■ **REQUIRED WORK**: Each line of the entries that mentions the string "Context" needs to be reported.
++++ DATA EXCERPTS ++++
(* ===== verification/RemoteProgram.v ===== *)
(** * Programs on local and on remote devices

    A [program] looks devices up, transfers blocks and calls functions
    through handles.  It runs on the devices of a server ([local_machine]) or on
    a remote bus that is connected to it ([remote_machine]).  The two runs
    agree: the client library and the server between them are transparent. *)

From Stdlib Require Import ZArith Lia Ascii String.
From stdpp Require Import base tactics list numbers strings gmap fin_maps.
From S2P Require Import Prelude CxxString Version CompSpec Device Bus Wire Protocol Client.
From S2P Require Import DeviceRemote ClientSpec RemoteSpec Server ServerHandlers ServerFrame.
From S2P Require Import ServerSpec ServerQuery ServerSafety ServerLoop ServerLoopSpec ServerStream.
From S2P Require Import ServerFrames ServerRun EndToEnd.

(** ** Programs and machines *)

(** The devices a [PFind] finds are appended to the handles; its
    continuation is told how many they are. *)
Inductive program (A : Type) :=
  | PDone (a : A)
  | PFind (spec : list hwio_comp_spec) (k : nat -> program A)
  | PRead (h : nat) (off : Z) (n : nat) (k : list byte -> program A)
  | PWrite (h : nat) (off : Z) (data : list byte) (k : program A)
  | PCall (h : nat) (name : string) (args : list byte) (n : nat) (k : list byte -> program A).
Arguments PDone {A}.
Arguments PFind {A}.
Arguments PRead {A}.
Arguments PWrite {A}.
Arguments PCall {A}.

(** What a program uses of its environment. *)
Record machine (S X : Type) := Machine {
  mc_find : list hwio_comp_spec -> ST S (list X);
  mc_read : X -> Z -> nat -> ST S (list byte);
  mc_write : X -> Z -> list byte -> ST S unit;
  mc_call : X -> string -> list byte -> nat -> ST S (list byte)
}.
Arguments Machine {S X}.
Arguments mc_find {S X}.
Arguments mc_read {S X}.
Arguments mc_write {S X}.
Arguments mc_call {S X}.

Definition handle {S X} (env : list X) (h : nat) : ST S X :=
  match env !! h with
  | Some x => mret x
  | None => st_throw (Exn EX_out_of_range "vector::_M_range_check")
  end.

Fixpoint run_program {S X A} (m : machine S X) (p : program A) (env : list X) : ST S A :=
  match p with
  | PDone a => mret a
  | PFind spec k => mc_find m spec ≫= fun xs => run_program m (k (length xs)) (env ++ xs)
  | PRead h off n k =>
      handle env h ≫= fun x => mc_read m x off n ≫= fun bs => run_program m (k bs) env
  | PWrite h off data k =>
      handle env h ≫= fun x => mc_write m x off data ≫= fun _ => run_program m k env
  | PCall h name args n k =>
      handle env h ≫= fun x => mc_call m x name args n ≫= fun bs => run_program m (k bs) env
  end.

(** The operations fit the buffers of the connection. *)
Inductive program_fits {A} : program A -> Prop :=
  | pf_done a : program_fits (PDone a)
  | pf_find spec k :
      Forall spec_sendable spec -> (1 <= length spec <= 5)%nat ->
      (forall n, program_fits (k n)) -> program_fits (PFind spec k)
  | pf_read h off n k :
      0 <= off < 2 ^ 32 -> (n <= 2045)%nat -> (forall bs, program_fits (k bs)) ->
      program_fits (PRead h off n k)
  | pf_write h off data k :
      0 <= off < 2 ^ 32 -> (length data <= 2037)%nat -> program_fits k ->
      program_fits (PWrite h off data k)
  | pf_call h name args n k :
      name_ok name -> (length args <= 2039)%nat -> (n <= 2045)%nat ->
      (forall bs, program_fits (k bs)) -> program_fits (PCall h name args n k).

(** ** Simulation of machines *)

(** [R t xs s ys]: the state [t] with the handles [xs] shows what [s] with
    [ys] does.  A machine simulates another when each operation that returns
    there returns the same here. *)
Class Simulates {S X T Y} (impl : machine T Y) (spec : machine S X)
    (R : T -> list Y -> S -> list X -> Prop) : Prop := {
  sim_handles t ys s xs : R t ys s xs -> length ys = length xs;
  sim_find t ys s xs q new s' :
    R t ys s xs -> Forall spec_sendable q -> (1 <= length q <= 5)%nat ->
    mc_find spec q s = (Ret new, s') ->
    exists new' t', mc_find impl q t = (Ret new', t') /\ length new' = length new /\
      R t' (ys ++ new') s' (xs ++ new);
  sim_read t ys s xs h x y off n bs s' :
    R t ys s xs -> xs !! h = Some x -> ys !! h = Some y -> 0 <= off < 2 ^ 32 -> (n <= 2045)%nat ->
    mc_read spec x off n s = (Ret bs, s') ->
    exists t', mc_read impl y off n t = (Ret bs, t') /\ R t' ys s' xs;
  sim_write t ys s xs h x y off data s' :
    R t ys s xs -> xs !! h = Some x -> ys !! h = Some y -> 0 <= off < 2 ^ 32 ->
    (length data <= 2037)%nat -> mc_write spec x off data s = (Ret tt, s') ->
    exists t', mc_write impl y off data t = (Ret tt, t') /\ R t' ys s' xs;
  sim_call t ys s xs h x y name args n bs s' :
    R t ys s xs -> xs !! h = Some x -> ys !! h = Some y -> name_ok name ->
    (length args <= 2039)%nat -> (n <= 2045)%nat -> mc_call spec x name args n s = (Ret bs, s') ->
    exists t', mc_call impl y name args n t = (Ret bs, t') /\ R t' ys s' xs
}.

Section simulation.
Context {S X T Y : Type} (impl : machine T Y) (spec : machine S X).
Context (R : T -> list Y -> S -> list X -> Prop) `{!Simulates impl spec R}.

Lemma handle_inv {A} (env : list X) h (k : X -> ST S A) s a s' :
  (handle env h ≫= k) s = (Ret a, s') -> exists x, env !! h = Some x /\ k x s = (Ret a, s').
Proof.
  unfold handle. destruct (env !! h) as [x|]; intros H; [by exists x|discriminate].
Qed.

Lemma handle_run {A} (env : list Y) h y (k : Y -> ST T A) t :
  env !! h = Some y -> (handle env h ≫= k) t = k y t.
Proof. unfold handle. by intros ->. Qed.

Lemma same_handle t ys s xs h x :
  R t ys s xs -> xs !! h = Some x -> exists y, ys !! h = Some y.
Proof.
  intros HR Hx. apply lookup_lt_is_Some. rewrite (sim_handles _ _ _ _ HR). by eapply lookup_lt_Some.
Qed.

Lemma run_simulated {A} (p : program A) t ys s xs a s' :
  program_fits p -> R t ys s xs -> run_program spec p xs s = (Ret a, s') ->
  exists t' ys' xs', run_program impl p ys t = (Ret a, t') /\ R t' ys' s' xs'.
Proof.
  intros Hp. revert t ys s xs. induction Hp as [a0|q k Hq Hn _ IH|h off n k Hoff Hn _ IH
    |h off data k Hoff Hn _ IH|h name args n k Hname Hargs Hn _ IH];
    intros t ys s xs HR H; cbn [run_program] in *.
  - apply st_ret_inv in H as [-> ->]. by exists t, ys, xs.
  - apply st_bind_inv in H as (new & s1 & H1 & H).
    destruct (sim_find _ _ _ _ _ _ _ HR Hq Hn H1) as (new' & t1 & Ht1 & Hl & HR1).
    rewrite (st_bind_ret _ _ _ _ _ Ht1), Hl. by eapply IH.
  - apply handle_inv in H as (x & Hx & H). destruct (same_handle _ _ _ _ _ _ HR Hx) as [y Hy].
    rewrite (handle_run _ _ _ _ _ Hy). apply st_bind_inv in H as (bs & s1 & H1 & H).
    destruct (sim_read _ _ _ _ _ _ _ _ _ _ _ HR Hx Hy Hoff Hn H1) as (t1 & Ht1 & HR1).
    rewrite (st_bind_ret _ _ _ _ _ Ht1). by eapply IH.
  - apply handle_inv in H as (x & Hx & H). destruct (same_handle _ _ _ _ _ _ HR Hx) as [y Hy].
    rewrite (handle_run _ _ _ _ _ Hy). apply st_bind_inv in H as ([] & s1 & H1 & H).
    destruct (sim_write _ _ _ _ _ _ _ _ _ _ HR Hx Hy Hoff Hn H1) as (t1 & Ht1 & HR1).
    rewrite (st_bind_ret _ _ _ _ _ Ht1). by eapply IH.
  - apply handle_inv in H as (x & Hx & H). destruct (same_handle _ _ _ _ _ _ HR Hx) as [y Hy].
    rewrite (handle_run _ _ _ _ _ Hy). apply st_bind_inv in H as (bs & s1 & H1 & H).
    destruct (sim_call _ _ _ _ _ _ _ _ _ _ _ _ HR Hx Hy Hname Hargs Hn H1) as (t1 & Ht1 & HR1).
    rewrite (st_bind_ret _ _ _ _ _ Ht1). by eapply IH.
Qed.
End simulation.

(** ** The two machines *)

Section local.
Context {W D B : Type} `{!IDev W D} `{!IBus W D B}.

(** The devices of the buses of a server, used in the process itself; each is
    attached when it is first found.  The first half of the state is what was
    found so far. *)
Definition local_find (s : HwioServer W D B) (q : list hwio_comp_spec) :
    ST (list (option D) * W) (list D) := fun st =>
  match (composite_find_devices (buses s) q ≫= fun ds =>
         st_iter attach (fresh_devices st.1 ds) ≫= fun _ => mret ds) st.2 with
  | (Ret ds, w') => (Ret ds, (st.1 ++ map Some ds, w'))
  | (r, w') => (r, (st.1, w'))
  end.

(** A call of a registered function with arguments and a result of the sizes
    it was registered with. *)
Definition local_call (s : HwioServer W D B) (d : D) (name : string) (args : list byte) (n : nat) :
    ST W (list byte) :=
  match find_fn_id (plugins_fast_names s) name 0 ≫= fun i => plugins_fast s !! i with
  | Some p =>
      if (length args =? args_size p)%nat && (n =? ret_size p)%nat then fn p d args
      else st_undef OutOfBounds
  | None => st_throw (Exn EX_runtime_error name)
  end.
++++
■ **SOLVED EXERCISE**:
Context {S X T Y : Type} (impl : machine T Y) (spec : machine S X).
Context (R : T -> list Y -> S -> list X -> Prop) `{!Simulates impl spec R}.
Context {W D B : Type} `{!IDev W D} `{!IBus W D B}.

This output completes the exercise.